_Source data:_

(* ===== verification/BgpFacts.v ===== *)
(** * What the BGP reconcilers guarantee

    Under the documented behaviour of GoBGP ([GobgpLaws]): the neighbor set
    and the announced prefixes after a reconcile, what the import policy
    computed from the database lets through, and the order in which learned
    routes reach the kernel. *)

From Stdlib Require Import Ascii.
From S2P Require Import Prelude Ipv4 Ipnet CidrNet Proto Config Overcommit DbTypes JsonText Ipam Clusters Hosts Vms Text HashName IpAddr Gobgp Host Net Dataplane AgentMain Bgp Triple.

(** The text of a path's prefix, as the daemon lists it. *)
Definition path_text (p : Path) : option string :=
  n ← pa_nlri p; n ← n;
  match n with
  | NlriPrefix ip => Some (ip_prefix_addr ip +:+ "/" +:+ pretty (ip_prefix_len ip))
  | NlriOther => None
  end.

(** ** The daemon *)

Section semantics.
Context `{I : Ipnet}.

Definition within (a n : Ipv4Net) : Prop := forall x, in_net a x -> in_net n x.

(** A prefix set matches an announcement inside one of its entries, with a
    length in the entry's range; a neighbor set of host routes matches the
    addresses it lists. *)
Definition prefix_set_has (ds : DefinedSet) (ann : Ipv4Net) : Prop :=
  exists px n, px ∈ ds_prefixes ds /\ net_parse (px_ip_prefix px) = Some n /\ within ann n /\
    px_mask_length_min px <= net_prefix_len ann <= px_mask_length_max px.
Definition set_named (sets : list DefinedSet) (t : DefinedType) (name : string) (ds : DefinedSet) : Prop :=
  ds ∈ sets /\ ds_type ds = t /\ ds_name ds = name.
Definition statement_matches (sets : list DefinedSet) (peer : IpAddr) (ann : Ipv4Net) (st : Statement) : Prop :=
  (forall n, st_neighbor_set st = Some n ->
     exists ds, set_named sets DefinedNeighbor n ds /\ host_route peer ∈ ds_list ds) /\
  (forall n, st_prefix_set st = Some n ->
     exists ds, set_named sets DefinedPrefix n ds /\ prefix_set_has ds ann).
(** Policies all of whose statements accept, over a default that rejects. *)
Definition accept_list (a : PolicyAssignment) : Prop :=
  as_default_action a = RouteReject /\
  forall p st, p ∈ as_policies a -> st ∈ po_statements p -> st_action st = RouteAccept.
Definition host_sets (sets : list DefinedSet) : Prop :=
  forall ds, ds ∈ sets -> exists l, Forall canonical l /\ ds_list ds = map host_route l.
Definition some_statement (sets : list DefinedSet) (a : PolicyAssignment) (peer : IpAddr) (ann : Ipv4Net) : Prop :=
  exists p st, p ∈ as_policies a /\ st ∈ po_statements p /\ statement_matches sets peer ann st.
End semantics.
(** [create_vm] with its rollback. *)
Lemma triple_create_vm x cmd now V0 :
  let st := hx_storage x in
  let vm := cmd_vm_id cmd in
  let V1 := V0 ∖ {[image_lv st (cmd_image cmd)]} in
  cmd_ok cmd -> ig_iso_tool (hx_image_mgr x) <> "lvcreate" -> ig_iso_tool (hx_image_mgr x) <> "lvremove" ->
  triple (fun s => on (fun t V => storage_inv st t V /\ agrees st cmd t /\ V = V0) s)
    (create_vm x cmd now)
    (fun _ s => (sound st vm V1 s /\ vm ∉ at_pending s) /\ created x cmd s)
    (fun s => (sound st vm V1 s /\ vm ∉ at_pending s) /\ untracked vm s /\
              (known_locally vm s \/ on (fun _ V => none_added st vm V0 V) s)).
Proof.
  intros st vm V1 Hok Hi1 Hi2. unfold create_vm. fold vm.
  set (Pre := on (fun t V => storage_inv st t V /\ spares st vm V1 V /\ agrees st cmd t /\ none_added st vm V0 V)).
  apply (triple_bind _ _ _ (fun _ => Pre)).
  { apply triple_modify. intros s (Hinv & Hag & HV).
    change (Pre s). refine (conj Hinv (conj _ (conj Hag _))); [|intros v Hv _; by rewrite <- HV].
    intros vg n Hin _. rewrite HV. by apply elem_of_difference in Hin as [[??]%elem_of_difference ?]. }
  intros _.
  apply (triple_bind _ _ _ (fun r s => sound st vm V1 s /\
    match r with
    | Ok _ => created x cmd s
    | Err _ => known_locally vm s \/ on (fun _ V => none_added st vm V0 V) s
    end)).
  { apply (triple_try _ _ _ (fun s => sound st vm V1 s /\
      (known_locally vm s \/ on (fun _ V => none_added st vm V0 V) s))); [|done].
    by apply triple_create_vm_inner. }
  intros r.
  apply (triple_bind _ _ _ (fun _ s => (sound st vm V1 s /\ vm ∉ at_pending s) /\
    match r with
    | Ok _ => created x cmd s
    | Err _ => known_locally vm s \/ on (fun _ V => none_added st vm V0 V) s
    end)).
  { apply triple_modify. intros s [Hs Hr]. split; [split; [done|simpl; set_solver]|]. by destruct r. }
  intros _. destruct r as [[]|e]; [by intros s|].
  apply (triple_bind _ _ _ (fun _ s => (sound st vm V1 s /\ vm ∉ at_pending s) /\ untracked vm s /\
              (known_locally vm s \/ on (fun _ V => none_added st vm V0 V) s))); [apply triple_rollback|].
  by intros _ s.
Qed.
(** The speaker leaves volumes alone. *)
Class SpeakerLvm `{Sp : !Speaker} := {
  lv_update_routes rs w : lv_set (fst (update_routes rs w)) = lv_set w;
  lv_speaker_start a r p w : lv_set (fst (speaker_start a r p w)) = lv_set w;
}.

(** What the acknowledgement of a reconcile command promises. *)
Record acknowledged (x : VmHandlerCtx) (cmd : ReconcileHostCommand) (s0 s : Agt)
    (vnis : list Z) (vms : list string) : Prop := {
  ak_vnis : vnis ⊆ map ct_vni (rc_cluster_tombstones cmd);
  ak_vms : vms ⊆ rc_vm_tombstones cmd;
  ak_live vni : vni ∈ vnis -> at_live s !! vni = None;
  ak_torn_down vm : vm ∈ vms -> torn_down (hx_storage x) vm s;
  ak_local : local_table s = delete_where (in_ids vms) (local_table s0);
  ak_touches : only_touches (hx_storage x) (fun vm => vm ∈ rc_vm_tombstones cmd) s0 s;
}.

(** A call that changes none of the state [acknowledged] speaks of. *)
Definition inert {E A} (m : SE Agt E A) : Prop :=
  fixes (fun s => (ledger s, volumes s)) m /\ fixes local_table m /\ fixes at_tracked m /\ fixes at_live m.
Lemma keeps_acknowledged {E A} x cmd s0 vnis vms (m : SE Agt E A) :
  inert m -> keeps (fun s => acknowledged x cmd s0 s vnis vms) m.
Proof.
  intros (Hlv & Hl & Ht & Hli) s [H1 H2 H3 H4 H5 H6].
  split; [done|done| | |by rewrite Hl|by apply (keeps_touch_fixes _ _ _ m)].
  - intros vni Hv. rewrite Hli. by apply H3.
  - intros vm Hv. destruct (H4 vm Hv) as (He & Hu & Hk). specialize (Hlv s). injection Hlv as Hle Hvo.
    unfold torn_down, on, untracked, known_locally. by rewrite Hle, Hvo, Ht, Hl.
Qed.
(* ===== verification/DataplaneFacts.v ===== *)
(** * What reconciling the dataplane guarantees

    The three loops of network/cluster.rs that bring a kernel table to a
    wanted set (the prefix routes of a bridge, the flooding peers of a VXLAN
    device, the proxy-ARP entries of the uplink), under what [ip] and
    [bridge] are assumed to do with one entry; and which host answers ARP for
    a LAN VIP. *)

From S2P Require Import Prelude Ipv4 Ipnet Ctl Text HashName Host Net Dataplane Triple Frames.

(** The kernel tables the agent reconciles. *)
Inductive KTable :=
  | KRoutes (bridge : string) (table : option Z)
  | KPeers (vxlan : string)
  | KProxy (uplink : string).

Definition k_tool (k : KTable) : string :=
  match k with KRoutes _ _ | KProxy _ => "ip" | KPeers _ => "bridge" end.
Definition k_show_args (k : KTable) : list string :=
  match k with
  | KRoutes b t => show_routes_args b t
  | KPeers v => ["fdb"; "show"; "dev"; v]
  | KProxy u => ["neigh"; "show"; "proxy"; "dev"; u]
  end.
Definition k_parse (k : KTable) : string -> gset string :=
  match k with KRoutes _ _ => parse_routes | KPeers _ => parse_fdb | KProxy _ => parse_proxy_arp end.
Definition k_add_args (k : KTable) (x : string) : list string :=
  match k with
  | KRoutes b t => route_args "replace" x None b t
  | KPeers v => fdb_args "append" v x
  | KProxy u => ["neigh"; "replace"; "proxy"; x; "dev"; u]
  end.
Definition k_del_args (k : KTable) (x : string) : list string :=
  match k with
  | KRoutes b t => route_args "del" x None b t
  | KPeers v => fdb_args "del" v x
  | KProxy u => ["neigh"; "del"; "proxy"; x; "dev"; u]
  end.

_Exercise:_ Using the listing above, return word for word each line from the one that has "n ← pa_nlri p; n ← n;" through the one that has "(forall n, st_prefix_set st = Some n ->", and no line outside that range.

_Answer:_
  n ← pa_nlri p; n ← n;
  match n with
  | NlriPrefix ip => Some (ip_prefix_addr ip +:+ "/" +:+ pretty (ip_prefix_len ip))
  | NlriOther => None
  end.

(** ** The daemon *)

Section semantics.
Context `{I : Ipnet}.

Definition within (a n : Ipv4Net) : Prop := forall x, in_net a x -> in_net n x.

(** A prefix set matches an announcement inside one of its entries, with a
    length in the entry's range; a neighbor set of host routes matches the
    addresses it lists. *)
Definition prefix_set_has (ds : DefinedSet) (ann : Ipv4Net) : Prop :=
  exists px n, px ∈ ds_prefixes ds /\ net_parse (px_ip_prefix px) = Some n /\ within ann n /\
    px_mask_length_min px <= net_prefix_len ann <= px_mask_length_max px.
Definition set_named (sets : list DefinedSet) (t : DefinedType) (name : string) (ds : DefinedSet) : Prop :=
  ds ∈ sets /\ ds_type ds = t /\ ds_name ds = name.
Definition statement_matches (sets : list DefinedSet) (peer : IpAddr) (ann : Ipv4Net) (st : Statement) : Prop :=
  (forall n, st_neighbor_set st = Some n ->
     exists ds, set_named sets DefinedNeighbor n ds /\ host_route peer ∈ ds_list ds) /\
  (forall n, st_prefix_set st = Some n ->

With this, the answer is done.